## [Material shown]

(* ===== verification/Prelude.v ===== *)
(** * Verification of the Neuro-Cognitive Engine (NCE)

    NCE ([src/nce/]) is a Python server that keeps an organisation's memory:
    agents store facts and a causal graph of the infrastructure in PostgreSQL and
    MongoDB, every change leaves a signed, hash-chained event, side effects leave
    through an outbox, and what an agent may do is bounded by quotas, tool switches,
    an autonomy policy and sharing grants.  On the engine run business modules, such
    as an inventory, revenue recognition and supplier agreements.  This library
    models the parts that carry the program's own decisions, as pure functions and
    explicit state passing, and proves what they guarantee.  Source paths are
    relative to the repository.

    ** The parts, and the files that model them

    The engine:

    - Causal reasoning: [src/nce/causal/correlation.py].  [Causal] (data,
      traversals, the do-operator, impact scoring), [CausalFacts] (the
      traversals compute reachability and simple paths), [CausalProps].
    - Truth maintenance: [src/nce/atms.py].  [Atms] (the engine), [AtmsFacts] (its
      proof search decides derivability), [AtmsCascade] (the worklist of
      deprecation), [AtmsProps], [AtmsCausal] (the engine built from a causal
      graph agrees with the causal engine).
    - Event log: [src/nce/event_log.py], [src/nce/event_types.py].  [EventTypes],
      [EventLog] (validation, sequence numbers, signatures, the Merkle chain,
      the verifiers), [EventLogFacts] (the chain and the log's invariant),
      [EventLogProps].
    - Autonomy gate: [src/nce/autonomy/policy.py], [src/nce/autonomy/governor.py].
      [Policy], [Governor] (kill switch, idempotency, approval queue, audit),
      [GovernorProps].
    - Outbox relay: [src/nce/outbox_relay.py].  [OutboxRelay], [OutboxProps].
    - Event bus: [src/nce/events/bus.py], [src/nce/events/emit.py].  [EventBus].
    - Quotas: [src/nce/quotas.py] and [manage_quotas] of
      [src/nce/orchestrators/namespace.py].  [Quotas], [QuotasFacts],
      [QuotasProps].
    - Provider resilience: the circuit breaker, retry policy and retry loop of
      [src/nce/providers/base.py].  [CircuitBreaker], [CircuitBreakerProps].
    - Tool governance: [src/nce/tool_governance.py].  [ToolGovernance].
    - Sharing grants: [src/nce/a2a.py], [src/nce/a2a_mcp_handlers.py] and the
      token check of [src/nce/a2a_server.py].  [A2A], [A2AProps].
    - Entity resolution: [src/nce/entity_resolution/].  [Survivorship] (field
      survivorship), [Resolver] (normalisers, ranking, the merge queue and its
      handlers), [ResolverProps].
    - Locks: [src/nce/redis_lock.py], [src/nce/cron_lock.py].  [Locks],
      [LocksProps].
    - Dead letters: [src/nce/dead_letter_queue.py] and the failure handling of
      [src/nce/tasks.py].  [DeadLetter], [DeadLetterProps].
    - Source modes: [src/nce/source_mode/] and the parity check of
      [src/nce/vertical_modules/sales/source_mode.py].  [SourceMode],
      [SourceModeProps].
    - Memory stores: the saga of [src/nce/orchestrators/memory.py], the indexing
      worker of [src/nce/tasks.py], recovery in [src/nce/cron.py].  [MemoryStore],
      [MemoryFacts] (the system as a step relation and its invariant),
      [MemorySteps] (every step keeps it), [SagaLog] (the log's rows against the
      runs), [MemoryProps].
    - Garbage collector: [src/nce/garbage_collector.py].  [GarbageCollector],
      [GcFacts] (keyset pagination, effects), [GcProps].
    - Signing service: [src/nce/signing_service/].  [Signing] (the transports),
      [SigningProps].
    - Identity: agent tokens ([src/nce/jwt_auth.py], [NamespaceContext] of
      [src/nce/auth.py]), principal bindings ([src/nce/principal_bindings/]) and
      [get_me_context], [put_me_context] of [src/nce/me_app.py].  [Identity],
      [IdentityProps].
    - Trust dial: [src/nce/trust_dial.py], with the decisions it measures
      ([src/nce/decision_feedback.py]) and the register it reports to
      ([src/nce/degradation.py]).  [TrustDial], [TrustDialProps].
    - Pricing: [src/nce/pricing/] (price tiers, the sales price, exchange rates) and the
      best bids of [src/nce/vertical_modules/procurement/bids.py].  [Pricing].

    The business modules, under [src/nce/vertical_modules/]:

    - Inventory, [inventory/]: [Inventory] (stock, ledger, reservations),
      [GoodsReceipt], [StockReturns], [Kitting], [Valuation]; [InventoryFacts] (the
      relation every transaction respects), [InventoryRuns] (programs run
      forwards), [InventoryProps], [ReturnsProps], [ReceiptProps], [KittingProps].
    - Recurring revenue, [economy/recurring.py]: [Revenue], [RevenueFacts] (the
      schedule's arithmetic), [RevenueProps].
    - Periodisation, [economy/ngaap.py]: [Periodisation], [PeriodisationProps].
    - Agreements, [agreements/] ([extract.py], [authoring.py], [review.py],
      [signing.py], [graph.py]): [Agreements], [AgreementsProps].  What they
      entitle to ([coverage.py], [kickback.py], [compliance.py]): [Rebates],
      [RebatesProps].
    - Procurement, [procurement/] ([po_line.py], [po.py] from the submission on,
      [transports.py], the submitting tool of [mcp_handlers.py]):
      [PurchaseOrders], [PurchaseOrdersProps]; [RebateOrders] joins it with the
      agreements.

    Definitions keep the names of the functions they translate.  Python's library is
    modelled as far as the code uses it: [PyFloat] (binary64), [PyDecimal] (the
    28-digit decimal context, numbers in JSON), [PyText] and [PyStr] (strings, JSON,
    dates, UUIDs).
    [Txn] is the transaction monad, [AuditLog] the interface to the event log; this
    file holds errors, loops, sorting, iteration order and list lemmas.

    ** How the parts interact

    The autonomy gate, the grants and the memory saga append to the event log inside
    their caller's transaction.  They do so through the class [AuditLog]; their
    theorems are proved against its laws, and [EventLogProps] shows that the
    event log satisfies them.  The truth maintenance engine is built from a
    causal graph: [evaluate_atms_intervention_impacted] states that the two
    agree.  The inventory publishes through the event bus, which appends to the
    outbox that the relay drains; graph writes pass the ownership guard.  Revenue
    recognition keeps its marks in the table of idempotency keys it shares with the
    autonomy gate.  Agreements are signed through the class [SignTransport], which
    both transports of the signing service implement; the audit of a rebate reads
    the agreements whose row is [auto_green] and finds their vendor through the resolver of
    entity resolution.  Submitting a purchase order composes the autonomy
    gate, whose mutation places the order with a transport and moves the lines, the
    event bus that announces each line, and the audit of a rebate: what the
    transport was given outlives a rollback and is returned beside the result.  The
    breaker, the tool cache and the quotas are shared by concurrent callers, which the theorems treat as
    arbitrary interleavings.

    ** Conventions

    - A failing call is a value of [result E A]; the error type of each part has
      a constructor per exception the code distinguishes.
    - A database transaction takes the committed state and returns the new one;
      an exception rolls back, so [Err] carries no state.  State that outlives an
      exception (Redis counters, a breaker, a cache, a transport's sessions, rows
      of another transaction) is returned beside the result.
    - Concurrency is made of committed steps.  Where code reads and later writes
      without a lock, the step takes the outdated state it [seen] as well, or what
      other transactions commit meanwhile: [between] in kitting, reviews and
      updates of order lines, [seen] in recorded signatures, [other] in triage and
      flips.  A saga's run is a state machine whose step is one call, so that other
      runs, the collector and recovery act between any two.  A transaction of
      its own takes effect at one instant.
    - A call to Redis, MongoDB or PostgreSQL that can fail is [Answered], [NotSent]
      or [ReplyLost]: it may have taken effect although the caller sees an error.
      A process that stops takes no more steps.
    - Clocks are integers handed to each call; floats are binary64; money is an
      integer number of hundredths in the database and a decimal in the code.
    - Text is made of 8-bit characters, read as code points below 256.
    - SHA-256, HMAC, the JCS encoder, [jsonb] and its equality, trigram similarity,
      numbers read from text, tenacity, [math.exp], PyJWT, numeric
      columns and their text, the file system of key files, registered handlers and everything else outside [src/] is a
      parameter.  A theorem that relies on documented behaviour of one names it as a
      hypothesis and has a witness with a concrete function.
    - Sets and dicts iterate in the order of a [PyIter], about which nothing is
      assumed, so that no theorem depends on an order Python leaves open.

    ** What the theorems show

    - Causal: the traversals are exactly reachability and simple paths within the
      depth; [mutilate] is the do-operator; [evaluate] returns every affected
      node, ordered by its score.
    - Truth maintenance: the iterative search terminates and decides least
      fixpoint derivability, deprecation leaves exactly the beliefs derivable
      without the retracted one, sequences of calls keep the engine's indexes.
    - Event log: every reachable log verifies; edited and truncated logs are
      detected; an anchor fixes history, unless SHA-256 collides on the very strings
      the two chains hash; signatures of stored events verify; rows respect their
      parameter contracts.
    - Autonomy: an action is executed at most once per idempotency key under any
      retries, never without consent when policy denies it, and a repeat changes
      nothing.
    - Outbox: an enqueued event is always pending, acknowledged once or
      dead-lettered once; poisoned events are set aside.
    - Quotas: one call of the Redis path does what the PostgreSQL path does, but for
      the named leaks of failing Redis calls; on the PostgreSQL path the ledger
      balances across charges and rollbacks.
    - Resilience: an open circuit admits nothing until its timeout, the retry loop
      makes a bounded number of attempts and returns the last outcome.
    - Tool governance: in production a decision is never older than the staleness
      bound; when it may refuse to answer.
    - Grants: revocation is final, a grant covers only delegated namespaces.
    - Entity resolution: the winner of a field is the first candidate no other
      beats; [resolve] returns the best-scored nodes; a queued merge is decided at
      most once.
    - Locks: two holders never share a job and namespace while their leases run.
    - Dead letters: a failing job is parked once at its limit, an entry is handed
      out at most once, stored payloads hide secrets at every depth.
    - Source modes: a flip to native-only is backed by a window of comparisons in
      which the parity check, whatever it compares, found nothing, and afterwards the
      other side is not used.
    - Memory: whatever calls fail, memories keep their documents and finished sagas
      their memory, event and outbox row, but for four exceptions: a commit that was
      not acknowledged, an indexing worker whose cache write failed, a commit later
      than the collector's age, memories of no namespace.  Recovery completes what it
      lists; a collection pass that finds an old document removes exactly the garbage
      it sees, up to its cap.
    - Signing: a document is signed by the code that was sent, and guesses are
      bounded.
    - Inventory: each stock row moves by what the append-only ledger records; a
      transfer, a receipt, a return and a kit do exactly what they say, once.
    - Revenue and periodisation: a contract's year is recognised once and adds up;
      every bucket of a period balances to the hundredth, its shares within a little
      more than half a hundredth.
    - Agreements: terms become binding for money only by a reviewer's confirmation
      or a signature that covers exactly them, unless they replace the signed terms
      while the signature is being recorded; a rebate is approved only within the
      ceiling of the one such agreement that governs the supplier; a kickback sums
      the ledger and takes the highest tier reached.
    - Procurement: an order leaves only with consent, and with a rebate only if such
      an agreement covers it, whatever its dates; once per key, except for orders whose
      transaction failed afterwards; for every line; a line's status follows its
      machine, from its own status or from one a caller claims to be its own.
    - Identity: under the protected prefix the application sees only authenticated
      callers; a principal is the token's own; while the database answers one process,
      what it remembers is in the table and what it deleted is forgotten; the table is
      not asked (see [database_ignored]).
    - Trust dial: the tier in force is the one a person last set; a status never
      grants more; the register counts every call.
    - Pricing: which price applies, and that exchange rates come from the source.

    Lemmas and examples such as [premise_reported_not_flipped],
    [cache_failure_dangles] or [terms_swapped_during_signing] are concrete runs where
    the code departs from its documentation or intent.

    ** Loops, fuel and bounds

    [while k body s d] runs a Python [while] for at most [2^k] turns.  Each use
    has a fuel computed from its input (the number of nodes for traversals, the
    size of the dependency index for the cascade, width to the depth for path
    and proof searches, the number of rows for pagination and the collector's
    cascade), and the theorems of the part show that the loop ends within it, so
    that the default [d] is never returned.  [tenacity_loop] takes as many turns as
    attempts are allowed.  Theorems about money bound it where the 28-digit decimal
    context would round: schedules are exact below 10^25 hundredths; periodisation is
    proved below 10^21 kroner, where its products can already need more than 28
    digits: [near] bounds what the second rounding does, and [rounded] says when there
    is none.

    ** What is not modelled

    SQL execution, row-level security beyond its effect on the saga log, network and
    process I/O, metrics and log text; the mTLS checks of the grants; key storage;
    and the remaining packages of [src/nce/]: semantic search, extraction, temporal
    queries and replay, the other vertical modules, administration
    routes and the tool registry.  Purchase orders are modelled from their lines on:
    drafting (bids, ranking, total cost) is not.  Candidates for extension, in order:
    billing runs and price rules, drafting of orders, shredding of memories, temporal
    parsing and decay. *)
From stdpp Require Export base tactics option list gmap strings fin_maps fin_sets fin_map_dom sets.
From Stdlib Require Export ZArith Lia Sorted.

## [What is required]
Filter the listing down to the lines holding the word "system", and return those.

## [Task output]
      [MemoryFacts] (the system as a step relation and its invariant),
      columns and their text, the file system of key files, registered handlers and everything else outside [src/] is a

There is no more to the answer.